Corte dei Conti. Sezioni riunite in sede di controllo
Dal rapporto sul coordinamento della finanza pubblica
In evidenza
La Corte dei Conti si è sostanzialmente posta due obiettivi: da un lato, delineare il quadro, quantitativo e qualitativo, entro cui vengono a collocarsi gli importanti provvedimenti varati, in materia pensionistica, con la legge di bilancio per il 2019 e con il successivo d.l. n. 4/2019; dall’altro offrire una prima valutazione dei cambiamenti in atto anche in relazione alle caratteristiche del processo di riforme già realizzato e alle prospettive di lungo periodo della spesa previdenziale e del debito pubblico. Nel 2018 la spesa complessiva per prestazioni sociali in denaro, inclusiva sia dei trattamenti di natura previdenziale che di quelli assistenziali è stata pari a 349 miliardi, in crescita del 2% su base annua e di 1 decimo di punto in rapporto al Pil (dal 19,8 al 19,9%). Nell’ambito delle prestazioni sociali in denaro, la spesa per la sola previdenza si è ragguagliata in oltre 309 miliardi (+2% rispetto al 2017), di cui 269 rappresentati da pensioni e rendite, in aumento anch’esse del 2% annuo. In termini di incidenza sul Prodotto interno lordo la spesa pensionistica si è attestata sul 15,3%, un risultato in linea con quanto stimato nel DEF di aprile 2018, ma lievemente peggiore di quanto atteso in sede di aggiornamento di quel documento, lo scorso settembre, e quindi di preconsuntivo nel Documento programmato di bilancio (DPB) di ottobre.

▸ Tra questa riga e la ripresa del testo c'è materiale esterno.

(** An erased range: the bytes behind it, their NUL included, may not overlap it. *)
Lemma sbuf_eraser_holds data s i j :
  sbuf_holds data s -> 0 <= i < j -> j <= zlen s -> zlen s - j + 1 <= j - i -> zlen s < 2 ^ 31 - 1 ->
  exists data', sbuf_eraser data i j = Some (true, data')
    /\ sbuf_holds data' (take (Z.to_nat i) s ++ drop (Z.to_nat j) s) /\ sb_size data' = sb_size data
    /\ exists gap rest', sb_buf data = take (Z.to_nat i) s ++ gap ++ drop (Z.to_nat j) s ++ 0 :: rest' /\ length gap = Z.to_nat (j - i)
       /\ sb_buf data' = take (Z.to_nat i) s ++ (drop (Z.to_nat j) s ++ [0])
                          ++ drop (length (drop (Z.to_nat j) s ++ [0])) (gap ++ drop (Z.to_nat j) s ++ 0 :: rest').
Proof.
  intros (rest & Hm & Hl & Hs) Hi Hj Hov Hmax. unfold sbuf_eraser. rewrite Hl.
  zfalse (zlen s =? 0). zfalse ((i >=? zlen s) || (i >=? j) || (j <=? 0) || (j >? zlen s)). zfalse (2 ^ 31 <=? zlen s - j + 1).
  set (pre := take (Z.to_nat i) s). set (tl := drop (Z.to_nat j) s). set (gap := take (Z.to_nat (j - i)) (drop (Z.to_nat i) s)).
  assert (s = pre ++ gap ++ tl) as Hsplit.
  { unfold pre, gap, tl. rewrite <- (take_drop (Z.to_nat i) s) at 1. f_equal.
    rewrite <- (take_drop (Z.to_nat (j - i)) (drop (Z.to_nat i) s)) at 1. f_equal. rewrite drop_drop. f_equal. lia. }
  assert (zlen pre = i) as Hp by (unfold pre; rewrite length_take; lia).
  assert (zlen gap = j - i) as Hg by (unfold gap; rewrite length_take, length_drop; lia).
  assert (zlen tl = zlen s - j) as Ht by (unfold tl; rewrite length_drop; lia).
  assert (sb_buf data = pre ++ gap ++ (tl ++ [0]) ++ rest) as Hm'.
  { rewrite Hm, Hsplit at 1. by rewrite <- !app_assoc. }
  replace (memcpy_in (sb_buf data) i j (zlen s - j + 1))
    with (memcpy_in (sb_buf data) (zlen pre) (zlen pre + zlen gap) (zlen (tl ++ [0]))).
  2: { f_equal; rewrite ?length_app; cbn [length]; lia. }
  rewrite (move_left _ pre gap (tl ++ [0]) rest Hm'), bind_Some by (rewrite length_app; cbn [length]; lia).
  eexists. split; [done|]. split; [|split; [done|]].
  - exists (drop (length (tl ++ [0])) (gap ++ (tl ++ [0]) ++ rest)). cbn [sb_buf sb_len sb_size]. split; [by rewrite <- !app_assoc|].
    split; [rewrite length_app; lia|]. rewrite Hs, Hm'. rewrite !length_app, !length_drop, !length_app. lia.
  - exists gap, rest. split; [rewrite Hm'; by rewrite <- !app_assoc|]. split; [lia|]. cbn [sb_buf]. by rewrite <- !app_assoc.
Qed.

Lemma sbuf_insert_str_holds data s pos t :
  sbuf_holds data s -> 0 <= pos <= zlen s -> t <> [] -> zlen s - pos <= zlen t -> zlen s + zlen t < 2 ^ 31 - 1 ->
  3 * sb_size data + zlen t + 1 < 2 ^ 50 ->
  exists data', sbuf_insert_str true data pos t = Some (true, data')
    /\ sbuf_holds data' (take (Z.to_nat pos) s ++ t ++ drop (Z.to_nat pos) s)
    /\ sb_size data' <= 3 * sb_size data + zlen t + 1.
Proof.
  intros H Hp Ht Hov Hmax Hb. unfold sbuf_insert_str. pose proof H as (_ & _ & Hl & _). rewrite Hl.
  zfalse (pos >? zlen s). assert (0 < zlen t) by (destruct t; [done | cbn [length]; lia]). zfalse (zlen t <=? 0).
  destruct (sbuf_append_str_holds true data s t H Hb) as (ok & d1 & -> & H1 & Hok & Hs1). rewrite bind_Some.
  rewrite Hok in H1 by done. pose proof H1 as (_ & _ & Hl1 & _). rewrite length_app in Hl1.
  rewrite Hl1, size_t_id by lia. replace (Z.of_nat (length s + length t) - zlen t) with (zlen s) by lia.
  destruct (sbuf_eraser_holds d1 (s ++ t) (zlen s) (Z.of_nat (length s + length t)) H1)
    as (d2 & -> & H2 & Hs2 & gap & rest' & _ & Hgap & Hm2); [lia | rewrite length_app; lia.. |]. rewrite bind_Some.
  rewrite !Nat2Z.id, take_app_length in *.
  assert (drop (length s + length t) (s ++ t) = []) as Hnil by (apply drop_ge; rewrite length_app; lia).
  rewrite Hnil in *. rewrite app_nil_r in H2. cbn [app length] in Hm2. pose proof H2 as (_ & _ & Hl2 & Hz2).
  destruct gap as [|y gap]; [cbn [length] in Hgap; lia|]. cbn [app] in Hm2. change (drop 1 (y :: gap ++ 0 :: rest')) with (gap ++ 0 :: rest') in Hm2.
  set (pre := take (Z.to_nat pos) s) in *. set (l := drop (Z.to_nat pos) s) in *.
  assert (zlen pre = pos) as Hpre by (unfold pre; rewrite length_take; lia).
  assert (zlen l = zlen s - pos) as Hll by (unfold l; rewrite length_drop; lia).
  set (room := (0 :: gap) : list Z). assert (length room = length t) as Hroom by (unfold room; cbn [length] in *; lia).
  assert (sb_buf d2 = pre ++ l ++ room ++ 0 :: rest') as Hm3.
  { rewrite Hm2. rewrite <- (take_drop (Z.to_nat pos) s) at 1. by rewrite <- app_assoc. }
  replace (memcpy_in (sb_buf d2) (pos + zlen t) pos (sb_len d2 - pos))
    with (memcpy_in (sb_buf d2) (zlen pre + zlen room) (zlen pre) (zlen l)) by (f_equal; lia).
  rewrite (move_right _ pre l room (0 :: rest') Hm3), bind_Some by lia.
  rewrite wr_bytes_app, bind_Some; [|lia | rewrite length_app, length_take, length_app; lia].
  rewrite drop_app_ge by (rewrite length_take, length_app; lia).
  replace (length t - length (take (length room) (l ++ room)))%nat with 0%nat by (rewrite length_take, length_app; lia).
  rewrite drop_0. eexists. split; [done|]. split; [|cbn [sb_size]; lia].
  exists rest'. cbn [sb_buf sb_len sb_size]. split; [by rewrite <- !app_assoc|]. split.
  - rewrite Hl2, size_t_id by lia. rewrite !length_app. lia.
  - rewrite Hz2, Hm3, !length_app, Hroom. lia.
Qed.

(** *** Sequences of operations *)

Inductive sbuf_op :=
  | SAppend (t : list Z) | SNappend (n : Z) (t : list Z) | SStr (t : list Z) | SChr (c : Z)
  | SReset | SBack (n : Z) | SErase (i j : Z) | SInsert (pos : Z) (t : list Z).

Definition sbuf_step (data : SBUF) (op : sbuf_op) : option (bool * SBUF) :=
  match op with
  | SAppend t => sbuf_append true data (Some t)
  | SNappend n t => sbuf_nappend true data n (Some t)
  | SStr t => sbuf_append_str true data t
  | SChr c => sbuf_append_chr true data c
  | SReset => data ← sbuf_reset data; Some (true, data)
  | SBack n => sbuf_back data n
  | SErase i j => sbuf_eraser data i j
  | SInsert pos t => sbuf_insert_str true data pos t
  end.

(** What the operation returns and the string it leaves. *)
Definition sbuf_effect (s : list Z) (op : sbuf_op) : bool * list Z :=
  match op with
  | SAppend t | SStr t => (true, s ++ t)
  | SNappend n t => (true, s ++ take (Z.to_nat n) t)
  | SChr c => (true, s ++ [c])
  | SReset => (true, [])
  | SBack n => if zlen s =? 0 then (false, s) else (true, take (Z.to_nat (zlen s - n)) s)
  | SErase i j => if (i <? j) && (j <=? zlen s) then (true, take (Z.to_nat i) s ++ drop (Z.to_nat j) s) else (false, s)
  | SInsert pos t =>
      if (pos <=? zlen s) && negb (zlen t =? 0)
      then (true, take (Z.to_nat pos) s ++ t ++ drop (Z.to_nat pos) s) else (false, s)
  end.

(** No more is taken off than there is, and bytes that move do not overlap. *)
Definition sbuf_op_ok (s : list Z) (op : sbuf_op) : Prop :=
  match op with
  | SAppend _ | SStr _ | SReset => True
  | SNappend n _ => 0 <= n
  | SChr c => is_u8 c
  | SBack n => 0 <= n <= zlen s
  | SErase i j => 0 <= i /\ (i < j <= zlen s -> zlen s - j + 1 <= j - i)
  | SInsert pos t => 0 <= pos /\ (pos <= zlen s -> zlen s - pos <= zlen t)
  end.

Definition sbuf_op_size (op : sbuf_op) : Z :=
  match op with SAppend t | SStr t | SNappend _ t | SInsert _ t => zlen t | _ => 1 end.

Lemma sbuf_step_holds data s op : sbuf_holds data s -> sbuf_op_ok s op -> 3 * sb_size data + sbuf_op_size op + 1 < 2 ^ 31 - 1 ->
  exists data', sbuf_step data op = Some ((sbuf_effect s op).1, data') /\ sbuf_holds data' (sbuf_effect s op).2
    /\ sb_size data' <= 3 * sb_size data + sbuf_op_size op + 1.
Proof.
  intros H Hok Hmax. pose proof H as (rest & Hm & Hl & Hs).
  assert (zlen s < sb_size data) as Hlt by (rewrite Hs, Hm, length_app; cbn [length]; lia).
  destruct op as [t|n t|t|c| |n|i j|pos t]; cbn [sbuf_step sbuf_effect sbuf_op_ok sbuf_op_size fst snd] in *.
  - destruct (sbuf_append_str_holds true data s t H) as (ok & d & Hr & Hd & Hk & Hsz); [lia|]. rewrite Hk in * by done.
    exists d. split_and!; [exact Hr | done | lia].
  - unfold sbuf_nappend. set (k := if n >? zlen t then zlen t else n).
    assert (0 <= k <= zlen t /\ take (Z.to_nat n) t = take (Z.to_nat k) t) as [Hk ->].
    { unfold k. destruct (Z.gtb_spec n (zlen t)); [|done]. split; [lia|]. rewrite !take_ge by lia. done. }
    destruct (sbuf_append_str_holds true data s (take (Z.to_nat k) t) H) as (ok & d & Hr & Hd & Ho & Hsz); [rewrite length_take; lia|].
    rewrite Ho in * by done. unfold sbuf_append_str in Hr. rewrite length_take, Nat.min_l, Z2Nat.id in * by lia.
    replace (k + 1 - 1) with k in Hr by lia. exists d. split_and!; [exact Hr | done | lia].
  - destruct (sbuf_append_str_holds true data s t H) as (ok & d & Hr & Hd & Hk & Hsz); [lia|]. rewrite Hk in * by done.
    exists d. split_and!; [done | done | lia].
  - unfold sbuf_append_chr. destruct (sbuf_room_holds true data s 2 H) as (ok & d1 & -> & (rest1 & Hm1 & Hl1 & Hs1) & Hr & Hk & Hsz); [lia | lia|].
    rewrite bind_Some, Hk by done. specialize (Hr (Hk eq_refl)). rewrite Hs1, Hm1, length_app in Hr. cbn [length] in Hr.
    destruct rest1 as [|y rest1]; [cbn [length] in Hr; lia|].
    rewrite Hl1, Hm1, (wr8_at s), bind_Some by done.
    change (s ++ c :: y :: rest1) with (s ++ [c] ++ y :: rest1). rewrite app_assoc, (wr8_at (s ++ [c])), bind_Some by (rewrite ?length_app; cbn [length]; lia).
    eexists. split; [done|]. split; [|cbn [sb_size]; lia]. exists rest1. cbn [sb_buf sb_len sb_size]. split; [done|].
    rewrite size_t_id by lia. split; [rewrite length_app; cbn [length]; lia|]. rewrite Hs1, Hm1, !length_app. cbn [length]. lia.
  - unfold sbuf_reset. rewrite Hm. destruct (s ++ 0 :: rest) as [|y m] eqn:E; [by destruct s|].
    rewrite (wr8_at [] y m), !bind_Some by done. eexists. split; [done|]. split; [|cbn [sb_size]; lia].
    exists m. cbn [sb_buf sb_len sb_size app length] in *. split_and!; try done. by rewrite Hs, Hm.
  - unfold sbuf_back. rewrite Hl. destruct (Z.eqb_spec (zlen s) 0); [exists data; split_and!; done || lia|].
    rewrite size_t_id by lia. set (k := zlen s - n).
    destruct (drop (Z.to_nat k) (s ++ [0])) as [|y q] eqn:E.
    { apply (f_equal length) in E. rewrite length_drop, length_app in E. cbn [length] in E. lia. }
    assert (sb_buf data = take (Z.to_nat k) s ++ y :: q ++ rest) as ->.
    { rewrite Hm. change (s ++ 0 :: rest) with (s ++ [0] ++ rest). rewrite app_assoc, <- (take_drop (Z.to_nat k) (s ++ [0])), E.
      rewrite take_app_le by lia. by rewrite <- app_assoc. }
    rewrite (wr8_at (take (Z.to_nat k) s)), bind_Some by (rewrite ?length_take; lia).
    cbn [fst snd]. eexists. split; [done|]. split; [|cbn [sb_size]; lia]. exists (q ++ rest). cbn [sb_buf sb_len sb_size]. split; [done|].
    rewrite length_take. split; [lia|]. rewrite Hs, Hm. apply (f_equal length) in E. rewrite length_drop, length_app in E. cbn [length] in E.
    rewrite !length_app, length_take. cbn [length]. rewrite length_app. lia.
  - destruct Hok as [Hi Hov]. destruct (Z.ltb_spec i j); [destruct (Z.leb_spec j (zlen s))|]; cbn [andb fst snd].
    + destruct (sbuf_eraser_holds data s i j H) as (d & Hr & Hd & Hsz & _); [lia.. |]. exists d. split_and!; [done | done | lia].
    + exists data. split_and!; [|done | lia]. unfold sbuf_eraser. rewrite Hl. case_if; [done|].
      by ztrue ((i >=? zlen s) || (i >=? j) || (j <=? 0) || (j >? zlen s)).
    + exists data. split_and!; [|done | lia]. unfold sbuf_eraser. rewrite Hl. case_if; [done|].
      by ztrue ((i >=? zlen s) || (i >=? j) || (j <=? 0) || (j >? zlen s)).
  - destruct Hok as [Hp Hov]. destruct (Z.leb_spec pos (zlen s)); [destruct (Z.eqb_spec (zlen t) 0)|]; cbn [andb negb fst snd].
    + exists data. split_and!; [|done | lia]. unfold sbuf_insert_str. rewrite Hl. zfalse (pos >? zlen s). by ztrue (zlen t <=? 0).
    + destruct (sbuf_insert_str_holds data s pos t H) as (d & Hr & Hd & Hsz); [lia | by intros -> | lia | lia | lia|].
      exists d. split_and!; [done | done | lia].
    + exists data. split_and!; [|done | lia]. unfold sbuf_insert_str. rewrite Hl. by ztrue (pos >? zlen s).
Qed.

Fixpoint sbuf_run (data : SBUF) (ops : list sbuf_op) : option (list bool * SBUF) :=
  match ops with
  | [] => Some ([], data)
  | op :: ops =>
      '(r, data) ← sbuf_step data op;
      '(rs, data) ← sbuf_run data ops;
      Some (r :: rs, data)
  end.

Fixpoint sbuf_effects (s : list Z) (ops : list sbuf_op) : list bool * list Z :=
  match ops with
  | [] => ([], s)
  | op :: ops =>
      let '(r, s) := sbuf_effect s op in
      let '(rs, s) := sbuf_effects s ops in (r :: rs, s)
  end.

Fixpoint sbuf_ops_ok (s : list Z) (ops : list sbuf_op) : Prop :=
  match ops with
  | [] => True
  | op :: ops => sbuf_op_ok s op /\ sbuf_ops_ok (sbuf_effect s op).2 ops
  end.

Lemma sbuf_run_holds m ops data s : sbuf_holds data s -> sbuf_ops_ok s ops ->
  Forall (fun op => sbuf_op_size op <= m) ops -> (sb_size data + m + 1) * 3 ^ zlen ops < 2 ^ 31 - 1 -> 0 <= m ->
  exists data', sbuf_run data ops = Some ((sbuf_effects s ops).1, data') /\ sbuf_holds data' (sbuf_effects s ops).2.
Proof.
  intros H Hok Hm Hb Hm0. revert data s H Hok Hb. induction Hm as [|op ops Hop _ IH]; intros data s H Hok Hb; [by exists data|].
  destruct Hok as [Hok1 Hok2]. cbn [sbuf_run sbuf_effects length] in *. rewrite Nat2Z.inj_succ, Z.pow_succ_r in Hb by lia.
  assert (0 <= sb_size data) by (destruct H as (? & _ & _ & ->); lia).
  assert (1 <= 3 ^ zlen ops) by (change 1 with (3 ^ 0); apply Z.pow_le_mono_r; lia).
  destruct (sbuf_step_holds data s op H Hok1) as (d1 & -> & Hd1 & Hs1); [nia|]. rewrite bind_Some.
  destruct (sbuf_effect s op) as [r s1]. cbn [fst snd] in *.
  destruct (IH d1 s1 Hd1 Hok2) as (d2 & -> & H2); [nia|]. rewrite bind_Some.
  destruct (sbuf_effects s1 ops) as [rs s2]. by exists d2.
Qed.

Il DEF 2019, scontando gli effetti delle misure varate con l’ultima legge di bilancio e perfezionate con il successivo d.l. n. 4/2019, prospetta una crescita delle uscite per pensioni da 269 miliardi nel 2018 a 305 miliardi nel 2022, con un tasso di incremento medio annuo del 3,2%, significativamente superiore al tasso di inflazione. In termini di incidenza sul Pil la spesa pensionistica è destinata ad aumentare di 6 decimi, portandosi dal 15,3 al 15,9%.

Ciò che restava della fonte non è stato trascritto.